You can also override the default TTL for individual entries:

# Store an entry with a custom 1-second TTL
key1 = ttl_cache.set(
    text="Short-lived entry",
    model_name=model_name,
    embedding=embedding,
    ttl=1  # Override with 1 second TTL
)

# Store another entry with the default TTL (5 seconds)
key2 = ttl_cache.set(
    text="Default TTL entry",
    model_name=model_name,
    embedding=embedding
    # No TTL specified = uses the default 5 seconds
)

# Wait for 2 seconds
time.sleep(2)

# Check both entries
exists1 = ttl_cache.exists_by_key(key1)
exists2 = ttl_cache.exists_by_key(key2)

print(f"Entry with custom TTL after 2 seconds: {exists1}")
print(f"Entry with default TTL after 2 seconds: {exists2}")

# Cleanup
ttl_cache.drop_by_key(key2)
Entry with custom TTL after 2 seconds: False
Entry with default TTL after 2 seconds: True

Async Support

The EmbeddingsCache provides async versions of all methods for use in async applications. The async methods are prefixed with a (e.g., aset, aget, aexists, adrop).

async def async_cache_demo():
    # Store an entry asynchronously
    key = await cache.aset(
        text="Async embedding",
        model_name=model_name,
        embedding=embedding,
        metadata={"async": True}
    )
    
    # Check if it exists
    exists = await cache.aexists_by_key(key)
    print(f"Async set successful? {exists}")
    
    # Retrieve it
    result = await cache.aget_by_key(key)
    success = result is not None and result["text"] == "Async embedding"
    print(f"Async get successful? {success}")
    
    # Remove it
    await cache.adrop_by_key(key)

# Run the async demo
await async_cache_demo()
Async set successful? True
Async get successful? True

Real-World Example

Let's build a simple embeddings caching system for a text classification task. We'll check the cache before computing new embeddings to save computation time.

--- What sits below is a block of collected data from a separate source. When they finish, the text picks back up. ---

(** *** The reduced matrix *)

Lemma half_angle (b : R) :
  cos b = cos (b/2) * cos (b/2) - sin (b/2) * sin (b/2) /\
  sin b = 2 * sin (b/2) * cos (b/2) /\
  sin (b/2) * sin (b/2) + cos (b/2) * cos (b/2) = 1.
Proof.
  split; [|split].
  - rewrite <- cos_2a. f_equal. lra.
  - rewrite <- sin_2a. f_equal. lra.
  - pose proof (sin2_cos2 (b/2)) as Hsc. unfold Rsqr in Hsc. exact Hsc.
Qed.

Lemma sqrt_consts :
  sqrt (3/8) * sqrt (3/8) = 3/8 /\ sqrt (3/2) = 2 * sqrt (3/8).
Proof.
  split.
  - apply sqrt_sqrt. lra.
  - replace (3/2) with (2 * 2 * (3/8)) by lra.
    rewrite sqrt_mult by lra. rewrite sqrt_square by lra. reflexivity.
Qed.

(** The rows of the reduced matrix are orthonormal. *)
Lemma red_wig_orthonormal (b : R) (i j : nat) :
  (i < 5)%nat -> (j < 5)%nat ->
  red_wig_at b i 0 * red_wig_at b j 0 + red_wig_at b i 1 * red_wig_at b j 1
  + red_wig_at b i 2 * red_wig_at b j 2 + red_wig_at b i 3 * red_wig_at b j 3
  + red_wig_at b i 4 * red_wig_at b j 4
  = if Nat.eqb i j then 1 else 0.
Proof.
  intros Hi Hj.
  destruct (half_angle b) as [Hc [Hs Hsc]].
  destruct sqrt_consts as [Hr Hq].
  assert (Hr8 : 8 * (sqrt (3/8) * sqrt (3/8)) = 3) by lra.
  clear Hr.
  unfold red_wig_at, red_wig. rewrite Hq. clear Hq.
  generalize dependent (sqrt (3/8)). intros r Hr.
  rewrite Hc, Hs. clear Hc Hs.
  generalize dependent (cos (b/2)). intros C.
  generalize dependent (sin (b/2)). intros S Hsc.
  assert (Hh : 2 * / 2 = 1) by lra.
  unfold Rdiv.
  generalize dependent (/ 2). intros h Hh.
  destruct i as [|[|[|[|[|i]]]]]; try lia;
  destruct j as [|[|[|[|[|j]]]]]; try lia; cbn [nth Nat.eqb pow].
  all: nsatz.
Qed.

Lemma red_wig_0 :
  red_wig 0 = [[1; 0; 0; 0; 0]; [0; 1; 0; 0; 0]; [0; 0; 1; 0; 0];
               [0; 0; 0; 1; 0]; [0; 0; 0; 0; 1]].
Proof.
  unfold red_wig. replace (0 / 2) with 0 by lra.
  rewrite sin_0, cos_0. cbn [pow].
  array_eq ltac:(try lra).
Qed.

Lemma red_wig_period (beta : R) : red_wig (beta + 2 * PI) = red_wig beta.
Proof.
  unfold red_wig.
  replace ((beta + 2 * PI) / 2) with (beta / 2 + PI) by lra.
  rewrite neg_cos, neg_sin.
  replace (beta + 2 * PI) with (beta + 2 * IZR 1 * PI) by ring.
  rewrite cos_period_Z, sin_period_Z.
  cbn [pow]. array_eq ltac:(try ring).
Qed.

(** *** One entry of W . W^H *)

Lemma unit_term (a a' g : Cx R) (d d' : R) :
  Cnorm2 g = 1 ->
  Cmul (Cmul (Cmul a (RtoC d)) g) (Cconj (Cmul (Cmul a' (RtoC d')) g))
  = Cmul (Cmul a (Cconj a')) (RtoC (d * d')).
Proof.
  destruct a as [ar ai], a' as [br bi], g as [gr gi].
  cx_unfold. intros Hg. array_eq ltac:(nsatz).
Qed.

Lemma sum_of_five (z : Cx R) (x0 x1 x2 x3 x4 : R) :
  Cadd (Cadd (Cadd (Cadd (Cadd C0 (Cmul z (RtoC x0))) (Cmul z (RtoC x1)))
    (Cmul z (RtoC x2))) (Cmul z (RtoC x3))) (Cmul z (RtoC x4))
  = Cmul z (RtoC (x0 + x1 + x2 + x3 + x4)).
Proof. destruct z as [zr zi]. cx_unfold. array_eq ltac:(ring). Qed.

Lemma unit_conj (a : Cx R) :
  Cnorm2 a = 1 -> Cmul (Cmul a (Cconj a)) (RtoC 1) = C1.
Proof.
  destruct a as [ar ai]. cx_unfold. intros Ha. array_eq ltac:(nsatz).
Qed.

Lemma Cmul_RtoC_0 (z : Cx R) : Cmul z (RtoC 0) = C0.
Proof. destruct z as [zr zi]. cx_unfold. array_eq ltac:(ring). Qed.

Lemma Cmul_0_mid (a g : Cx R) : Cmul (Cmul a (RtoC 0)) g = C0.
Proof.
  destruct a as [ar ai], g as [gr gi]. cx_unfold. array_eq ltac:(ring).
Qed.

Lemma wigner_row_dot (alpha beta gamma : R) (i j : nat) :
  (i < 5)%nat -> (j < 5)%nat ->
  let W := wigner_entry alpha beta gamma in
  Cadd (Cadd (Cadd (Cadd (Cadd C0
    (Cmul (W i 0%nat) (Cconj (W j 0%nat))))
    (Cmul (W i 1%nat) (Cconj (W j 1%nat))))
    (Cmul (W i 2%nat) (Cconj (W j 2%nat))))
    (Cmul (W i 3%nat) (Cconj (W j 3%nat))))
    (Cmul (W i 4%nat) (Cconj (W j 4%nat)))
  = if Nat.eqb i j then C1 else C0.
Proof.
  intros Hi Hj W. unfold W, wigner_entry. cbv zeta.
  rewrite !unit_term by apply phase_unit.
  rewrite sum_of_five, red_wig_orthonormal by assumption.
  destruct (Nat.eqb_spec i j) as [->|Hne].
  - apply unit_conj, phase_unit.
  - apply Cmul_RtoC_0.
Qed.
End WignerFacts.

(** ** homemade_wigner.py: the claims *)

Section WignerClaims.
Import Wigner.
Local Open Scope R_scope.
(** [suggest_domain_decomposition_sofi(nx, nz, max_cores, fw, fdorder)],
    returning [(NPROCX, NPROCY, threads_per_proc, total_procs)]. *)
Definition suggest_domain_decomposition_sofi (nx nz max_cores fw fdorder : Z)
    : result (Z * Z * Z * Z) :=
  let min_block := 2 * fw + 2 * fdorder in
  let* st := Py.for_each (Py.range 1 (max_cores + 1))
               (try_nproc nx nz min_block) search0 in
  let* q := Py.floordiv max_cores (best_procs st) in
  let threads_per_proc := Z.max 1 q in
  Ok (fst (best st), snd (best st), threads_per_proc, best_procs st).

(** A candidate the search accepts: both factors divide evenly and both
    local sizes reach [min_block]. *)
Definition feasible (nx nz min_block fx fy : Z) : Prop :=
  nx mod fx = 0 /\ nz mod fy = 0 /\
  min_block <= nx / fx /\ min_block <= nz / fy.

(** The inner body without the exception plumbing, for a non-zero [fx]
    that leaves a non-zero [fy]. *)
Definition step (nx nz min_block nproc : Z) (st : search) (fx : Z) : search :=
  if negb (nproc mod fx =? 0) then st else
  let fy := nproc / fx in
  if negb (nx mod fx =? 0) || negb (nz mod fy =? 0) then st else
  if (nx / fx <? min_block) || (nz / fy <? min_block) then st else
  if fx * fy >? best_procs st then mkSearch (fx, fy) (fx * fy) else st.

(** The two loops as plain folds over [step]. *)
Definition scan_nproc (nx nz min_block : Z) (st : search) (nproc : Z)
    : search :=
  fold_left (step nx nz min_block nproc) (Py.range 1 (nproc + 1)) st.

Definition scan (nx nz min_block max_cores : Z) : search :=
  fold_left (scan_nproc nx nz min_block) (Py.range 1 (max_cores + 1)) search0.

(** What the search keeps true of its state: [best_procs] is the product of
    the pair in [best], which is the initial [(1, 1)] or a feasible pair of
    positive factors within the budget. *)
Definition search_inv (nx nz min_block max_cores : Z) (st : search) : Prop :=
  best_procs st = fst (best st) * snd (best st) /\
  1 <= fst (best st) /\ 1 <= snd (best st) /\
  (best st = (1, 1) \/
   (feasible nx nz min_block (fst (best st)) (snd (best st)) /\
    best_procs st <= max_cores)).

End Decomp.

(* ================================================================== *)
(** ** NumPy: 2-D arrays, [np.pad], [np.arange], [reshape] *)
(* ================================================================== *)

Module Np.

(** The element types the pipeline meets.  A [float32] array stores values
    that are also binary64 values, so one carrier serves both. *)
Inductive dtype : Type := float32 | float64.

(** A 2-D [ndarray]: its dtype, its shape [(nrows, ncols)] (kept apart from
    the data, since an axis may be empty) and its rows. *)
Record ndarray : Type := mkArray {
  adtype : dtype;
  nrows : nat;
  ncols : nat;
  rows : list (list float)
}.

(** The data agrees with the shape. *)
Definition wf (a : ndarray) : Prop :=
  length (rows a) = nrows a /\
  Forall (fun r => length r = ncols a) (rows a).

(** [a.shape] *)
Definition shape (a : ndarray) : Z * Z :=
  (Z.of_nat (nrows a), Z.of_nat (ncols a)).


(** The modes of [np.pad] modelled here: ["edge"], the default of
    [pad_model_to_multiple], and ["constant"] (zero fill). *)
Inductive pad_mode : Type := edge | constant.

(** [before] copies of [lo], the list, [after] copies of [hi]. *)
Definition pad_list {A : Type} (before after : nat) (lo hi : A)
    (l : list A) : list A :=
  repeat lo before ++ l ++ repeat hi after.

(** Edge replication along one axis: the first and last items repeat. *)
Definition pad_edge {A : Type} (d : A) (before after : nat) (l : list A)
    : list A :=
  pad_list before after (hd d l) (last l d) l.

(** [np.pad(a, ((l, r), (t, b)), mode=mode)].  Negative widths raise
    [ValueError]; so does ["edge"] when it has to extend an empty axis. *)
Definition pad (a : ndarray) (l r t b : Z) (mode : pad_mode)
    : result ndarray :=
  if (l <? 0) || (r <? 0) || (t <? 0) || (b <? 0) then Raise ValueError else
  let nl := Z.to_nat l in let nr := Z.to_nat r in
  let nt := Z.to_nat t in let nb := Z.to_nat b in
  let shaped := mkArray (adtype a) (nl + nrows a + nr) (nt + ncols a + nb) in
  match mode with
  | constant =>
      let zrow := repeat 0%float (nt + ncols a + nb) in
      Ok (shaped
            (pad_list nl nr zrow zrow
               (map (pad_list nt nb 0%float 0%float) (rows a))))
  | edge =>
      if (Nat.eqb (nrows a) 0 && negb ((l =? 0) && (r =? 0)))
         || (Nat.eqb (ncols a) 0 && negb ((t =? 0) && (b =? 0)))
      then Raise ValueError
      else Ok (shaped
                 (pad_edge [] nl nr (map (pad_edge 0%float nt nb) (rows a))))
  end.

(** An integer index as a float ([int64] to [float64]); indices are
    non-negative and far below 2^63. *)
Definition of_int (i : Z) : float := PrimFloat.of_uint63 (Uint63.of_Z i).

(** [np.arange(n) * d]; [np.arange] of a non-positive count is empty. *)
Definition arange_times (n : Z) (d : float) : list float :=
  map (fun k => (of_int (Z.of_nat k) * d)%float) (seq 0 (Z.to_nat n)).

(** [v[-1]] on a 1-D array. *)
Definition last_item (v : list float) : result float :=
  match v with
  | [] => Raise IndexError
  | x :: v' => Ok (last v' x)
  end.

(** [v[i]] with Python's wrap-around of a negative index; the callers keep
    [i] within [-len, len). *)
Definition getitem {A : Type} (d : A) (v : list A) (i : Z) : A :=
  nth (Z.to_nat (if i <? 0 then i + Z.of_nat (length v) else i)) v d.

(** [count] rows of [width] items each, cut off the front of [flat]. *)
Fixpoint chunks (count width : nat) (flat : list float) : list (list float) :=
  match count with
  | O => []
  | S c => firstn width flat :: chunks c width (skipn width flat)
  end.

# Create a fresh cache for this example
example_cache = EmbeddingsCache(
    name="example_cache",
    redis_url="redis://localhost:6379",
    ttl=3600  # 1 hour TTL
)

vectorizer = HFTextVectorizer(
    model=model_name,
    cache=example_cache,
    cache_folder=os.getenv("SENTENCE_TRANSFORMERS_HOME")
)

# Simulate processing a stream of queries
queries = [
    "What is artificial intelligence?",
    "How does machine learning work?",
    "What is artificial intelligence?",  # Repeated query
    "What are neural networks?",
    "How does machine learning work?"   # Repeated query
]

# Process the queries and track statistics
total_queries = 0
cache_hits = 0

for query in queries:
    total_queries += 1
    
    # Check cache before computing
    before = example_cache.exists(text=query, model_name=model_name)
    if before:
        cache_hits += 1
    
    # Get embedding (will compute or use cache)
    embedding = vectorizer.embed(query)

# Report statistics
cache_misses = total_queries - cache_hits
hit_rate = (cache_hits / total_queries) * 100

print("\nStatistics:")
print(f"Total queries: {total_queries}")
print(f"Cache hits: {cache_hits}")
print(f"Cache misses: {cache_misses}")
print(f"Cache hit rate: {hit_rate:.1f}%")

# Cleanup
for query in set(queries):  # Use set to get unique queries
    example_cache.drop(text=query, model_name=model_name)
Statistics:
Total queries: 5
Cache hits: 2
Cache misses: 3
Cache hit rate: 40.0%

Performance Benchmark

Let's run benchmarks to compare the performance of embedding with and without caching, as well as batch versus individual operations.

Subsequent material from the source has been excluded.